[Record excerpts Boundary: Start]
Lemma startup_sequence_witness :
  (main "gallery" None (with_bucket None gallery)).1 = Ret tt
  ∧ log (main "gallery" None (with_bucket None gallery)).2
    = [BucketExists "gallery"; MakeBucket "gallery"; Listen (inr 3000%Z)]
  ∧ main "gallery" None (with_faults [Some (Reject reset)] gallery)
    = (Exited 1, issue (BucketExists "gallery") (with_faults [Some (Reject reset)] gallery)).
Proof.
  split_and!.
  - reflexivity.
  - destruct (startup_sequence "gallery" None (with_bucket None gallery))
      as (Hlisten & _).
    destruct (Hlisten eq_refl) as [_ [Hlog|Hlog]]; [|exact Hlog].
    vm_compute in Hlog. discriminate Hlog.
  - destruct (startup_sequence "gallery" None (with_faults [Some (Reject reset)] gallery))
      as (_ & _ & _ & Hcheck & _).
    apply (Hcheck reset). reflexivity.
Defined.

Lemma upload_then_list_then_download_witness :
  let key := "1700000000000-cat.png" in
  let w1 := (serve (post_upload "gallery" (Some png)) gallery).2 in
  let w2 := (serve (get_index "gallery") w1).2 in
  let w3 := (serve (get_download "gallery" key) w2).2 in
  shown (res w2) = Some [{| entry_name := key; entry_size := 4 |}]
  ∧ headers (res w3) !! "Content-Type" = Some "image/png"
  ∧ written (res w3) = list_byte_of_string "meow".
Proof.
  destruct (upload_then_list_then_download "gallery" gallery png ∅)
    as (_ & _ & _ & Htype & Hbytes & _);
    [reflexivity|reflexivity|apply lookup_empty|done|vm_compute; reflexivity..|].
  split_and!; [vm_compute; reflexivity|exact Htype|exact Hbytes].
Defined.

Lemma uploads_of_one_name_witness :
  let w1 := (serve (post_upload "gallery" (Some png)) (at_time 1 gallery)).2 in
  let w2 := (serve (post_upload "gallery" (Some png')) (at_time 2 w1)).2 in
  key_of 1 "cat.png" ≠ key_of 2 "cat.png"
  ∧ written (res (serve (get_download "gallery" (key_of 1 "cat.png")) w2).2)
    = list_byte_of_string "meow"
  ∧ written (res (serve (get_download "gallery" (key_of 2 "cat.png")) w2).2)
    = list_byte_of_string "purr".
Proof.
  destruct (uploads_of_one_name "gallery" gallery png png' 1 2 ∅)
    as (_ & Hkeys & _ & Hfirst & Hsecond); [reflexivity|reflexivity|reflexivity|done|].
  split_and!.
  - exact Hkeys.
  - apply Hfirst; vm_compute; reflexivity.
  - apply Hsecond; vm_compute; reflexivity.
Defined.

(** * Where the specification and the code part *)

(** C1 as stated fails in four ways.  An upload of an empty file succeeds
    and the index page does not show it.  An upload in the millisecond of
    an earlier one of the same name and size leaves the index page as it
    was.  An upload that is listed cannot be downloaded when the store
    fails the read, or when its name holds a line feed: the answer is 500. *)
Lemma upload_not_always_listed_or_returned :
  (let w1 := (serve (post_upload "gallery" (Some blank)) gallery).2 in
   statusCode (res w1) = 302%Z
   ∧ bucket w1 ≫= (.!! "1700000000000-blank.txt") = Some (stored blank)
   ∧ shown (res (serve (get_index "gallery") gallery).2) = Some []
   ∧ shown (res (serve (get_index "gallery") w1).2) = Some [])
  ∧ (let w1 := (serve (post_upload "gallery" (Some png)) gallery).2 in
     let w2 := (serve (post_upload "gallery" (Some png')) w1).2 in
     statusCode (res w2) = 302%Z
     ∧ shown (res (serve (get_index "gallery") w1).2)
       = Some [{| entry_name := "1700000000000-cat.png"; entry_size := 4 |}]
     ∧ shown (res (serve (get_index "gallery") w2).2)
       = Some [{| entry_name := "1700000000000-cat.png"; entry_size := 4 |}])
  ∧ (let w := with_faults [None; None; None; Some (Reject reset)] gallery in
     let w1 := (serve (post_upload "gallery" (Some png)) w).2 in
     let w2 := (serve (get_index "gallery") w1).2 in
     let w3 := (serve (get_download "gallery" "1700000000000-cat.png") w2).2 in
     shown (res w2) = Some [{| entry_name := "1700000000000-cat.png"; entry_size := 4 |}]
     ∧ statusCode (res w3) = 500%Z ∧ written (res w3) = [])
  ∧ (let w1 := (serve (post_upload "gallery" (Some odd)) gallery).2 in
     let w2 := (serve (get_index "gallery") w1).2 in
     let w3 := (serve (get_download "gallery" (key_of (now gallery) two_lines)) w2).2 in
     shown (res w2)
     = Some [{| entry_name := key_of (now gallery) two_lines; entry_size := 4 |}]
     ∧ statusCode (res w3) = 500%Z ∧ written (res w3) = []).
Proof. vm_compute. by split_and!. Qed.

(** C3 as stated fails when two uploads of one name fall in the same
    millisecond: both get the same key and the second replaces the object
    of the first. *)
Lemma same_millisecond_upload_overwrites :
  let w1 := (serve (post_upload "gallery" (Some png)) gallery).2 in
  let w2 := (serve (post_upload "gallery" (Some png')) w1).2 in
  log w2 = [put_of "gallery" (now gallery) png; put_of "gallery" (now gallery) png']
  ∧ key_of (now gallery) (originalname png) = key_of (now gallery) (originalname png')
  ∧ bucket w1 ≫= (.!! "1700000000000-cat.png") = Some (stored png)
  ∧ bucket w2 ≫= (.!! "1700000000000-cat.png") = Some (stored png')
  ∧ body (stored png) ≠ body (stored png').
Proof. vm_compute. by split_and!. Qed.

(** C4 as stated fails for an image whose read the store refuses: the stat
    succeeds, the content type begins with image/, and the answer is 404,
    not the body.  And an object without a content type, which then does
    not begin with image/, is answered 404, not 400. *)
Lemma preview_of_image_not_always_streamed :
  (let w := with_faults [None; Some (Reject reset)] album in
   (statObject "gallery" "cat.png" w).1
   = Ret {| stat_size := 4; stat_metaData := [("content-type", "image/png")] |}
   ∧ String.prefix "image/" "image/png" = true
   ∧ (serve (get_preview "gallery" "cat.png") w).1 = Ret tt
   ∧ statusCode (res (serve (get_preview "gallery" "cat.png") w).2) = 404%Z
   ∧ payload (res (serve (get_preview "gallery" "cat.png") w).2)
     = Text "Image not found.")
  ∧ ((statObject "gallery" "bare.bin" album).1
     = Ret {| stat_size := 3; stat_metaData := [] |}
     ∧ statusCode (res (serve (get_preview "gallery" "bare.bin") album).2) = 404%Z
     ∧ payload (res (serve (get_preview "gallery" "bare.bin") album).2)
       = Text "Image not found.").
Proof. vm_compute. by split_and!. Qed.

(** C6 as stated fails after a successful stat in three ways, each answered
    500 with the error view and no byte of the object: the store refuses
    the read; the object has no content type; the name holds a line feed. *)
Lemma download_not_always_streamed :
  (let w := with_faults [None; Some (Reject reset)] album in
   (statObject "gallery" "cat.png" w).1
   = Ret {| stat_size := 4; stat_metaData := [("content-type", "image/png")] |}
   ∧ statusCode (res (serve (get_download "gallery" "cat.png") w).2) = 500%Z
   ∧ payload (res (serve (get_download "gallery" "cat.png") w).2)
     = Rendered (ErrorView "Failed to download file or file not found."))
  ∧ ((statObject "gallery" "bare.bin" album).1
     = Ret {| stat_size := 3; stat_metaData := [] |}
     ∧ statusCode (res (serve (get_download "gallery" "bare.bin") album).2) = 500%Z
     ∧ payload (res (serve (get_download "gallery" "bare.bin") album).2)
       = Rendered (ErrorView "Failed to download file or file not found."))
  ∧ ((statObject "gallery" two_lines album).1
     = Ret {| stat_size := 4; stat_metaData := [("content-type", "image/png")] |}
     ∧ statusCode (res (serve (get_download "gallery" two_lines) album).2) = 500%Z
     ∧ payload (res (serve (get_download "gallery" two_lines) album).2)
       = Rendered (ErrorView "Failed to download file or file not found.")).
Proof. vm_compute. by split_and!. Qed.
[Record excerpts Boundary: End]
What to do: Everything from the line with "- exact Hkeys." through the line with "gallery).2) = Some []" should be written out exactly as it appears above, end lines included, and nothing outside that range.

Reply:
  - exact Hkeys.
  - apply Hfirst; vm_compute; reflexivity.
  - apply Hsecond; vm_compute; reflexivity.
Defined.

(** * Where the specification and the code part *)

(** C1 as stated fails in four ways.  An upload of an empty file succeeds
    and the index page does not show it.  An upload in the millisecond of
    an earlier one of the same name and size leaves the index page as it
    was.  An upload that is listed cannot be downloaded when the store
    fails the read, or when its name holds a line feed: the answer is 500. *)
Lemma upload_not_always_listed_or_returned :
  (let w1 := (serve (post_upload "gallery" (Some blank)) gallery).2 in
   statusCode (res w1) = 302%Z
   ∧ bucket w1 ≫= (.!! "1700000000000-blank.txt") = Some (stored blank)
   ∧ shown (res (serve (get_index "gallery") gallery).2) = Some []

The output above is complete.